Saved entries:

Definition timespec_to_ns (t : timespec) : Z := tv_sec t * 1000000000 + tv_nsec t.

(** [clock_gettime] answered by [None] (failure) or a reading. *)
Definition monotonic_now_ns (reading : option timespec) : Result Z :=
  match reading with
  | None => fail_with Errc.IoError "clock_gettime(CLOCK_MONOTONIC): "
  | Some now => Ok (timespec_to_ns now)
  end.

Lemma timespec_round_trip ns :
  0 ≤ ns → timespec_to_ns (ns_to_timespec ns) = ns ∧ 0 ≤ tv_nsec (ns_to_timespec ns) < 1000000000.
Proof.
  intros. unfold timespec_to_ns, ns_to_timespec; cbn.
  pose proof (Z.quot_rem' ns 1000000000). pose proof (Z.rem_bound_pos ns 1000000000). lia.
Qed.

(** ** The kernel's descriptor table *)

(** [k_bad_close] records a close of a descriptor that was not open: it may hit a
    number the kernel has already given to somebody else. *)
Record Kernel := mkKernel { k_open : gset Z; k_bad_close : bool }.

#[export] Instance Kernel_eta : Eta Kernel := mkEta _ (fun k => mkKernel (k_open k) (k_bad_close k)).

Definition k_close (fd : Z) (k : Kernel) : Kernel :=
  if bool_decide (fd ∈ k_open k) then k <| k_open ::= λ s, s ∖ {[fd]} |>
  else k <| k_bad_close := true |>.

(** A system call that creates a descriptor: [None] is a failure. *)
Definition k_create (answer : option Z) (k : Kernel) : Kernel :=
  match answer with None => k | Some fd => k <| k_open ::= λ s, {[fd]} ∪ s |> end.

(** POSIX: a created descriptor is non-negative and was not open. *)
Definition fresh_answer (answer : option Z) (k : Kernel) : Prop :=
  ∀ fd, answer = Some fd → 0 ≤ fd ∧ fd ∉ k_open k.

Lemma k_close_open fd k :
  fd ∈ k_open k → k_close fd k = k <| k_open ::= λ s, s ∖ {[fd]} |>.
Proof. intros. unfold k_close. by rewrite bool_decide_eq_true_2. Qed.

(** Creating a descriptor and closing it again leaves the kernel as it was. *)
Lemma k_create_close fd k :
  fd ∉ k_open k → k_close fd (k_create (Some fd) k) = k.
Proof.
  intros Hf. rewrite k_close_open by (cbn; set_solver). destruct k as [s b]. cbn in *. f_equal.
  set_solver.
Qed.

(** ** [OwnedFd] *)

Definition fd_valid (fd : Z) : bool := 0 <=? fd.

Definition fd_reset (fd : Z) (k : Kernel) : Z * Kernel :=
  if fd_valid fd then (-1, k_close fd k) else (fd, k).

Definition fd_reset_to (new_fd fd : Z) (k : Kernel) : Z * Kernel :=
  let '(_, k) := fd_reset fd k in (new_fd, k).

Definition fd_release (fd : Z) : Z * Z := (-1, fd).

(** The handle owns what it names. *)
Definition owns (fd : Z) (k : Kernel) : Prop := fd_valid fd = true → fd ∈ k_open k.

(** ** [EventFd] and [SignalFd]: the write and drain loops *)

(** What one [read] or [write] answered: all the bytes, a short count, or errno. *)
Inductive IoAnswer := Full (value : Z) | Short | Errno (e : Z).

(** [EventFd::signal_stop]: answers of the successive writes; the loop ends at the
    first answer that is not [EINTR].  [None]: the answers end in interrupts. *)
Fixpoint signal_stop_loop (answers : list IoAnswer) : option (Result ()) :=
  match answers with
  | [] => None
  | Full _ :: _ => Some (Ok ())
  | Short :: _ => Some (fail_with Errc.IoError "short eventfd write")
  | Errno e :: rest =>
      if e =? EINTR then signal_stop_loop rest
      else if e =? EAGAIN then Some (Ok ())
      else Some (fail_with Errc.IoError "eventfd write: ")
  end.

Definition signal_stop (fd : Z) (answers : list IoAnswer) : option (Result ()) :=
  if negb (fd_valid fd) then Some (fail_with Errc.NotOpen "EventFd not open")
  else signal_stop_loop answers.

- [What to work on]: Your task is to reproduce exactly the lines that begin with the one containing "Definition signal_stop (fd" and continue to the end of the data, both ends included.

- [Exercise response]:
Definition signal_stop (fd : Z) (answers : list IoAnswer) : option (Result ()) :=
  if negb (fd_valid fd) then Some (fail_with Errc.NotOpen "EventFd not open")
  else signal_stop_loop answers.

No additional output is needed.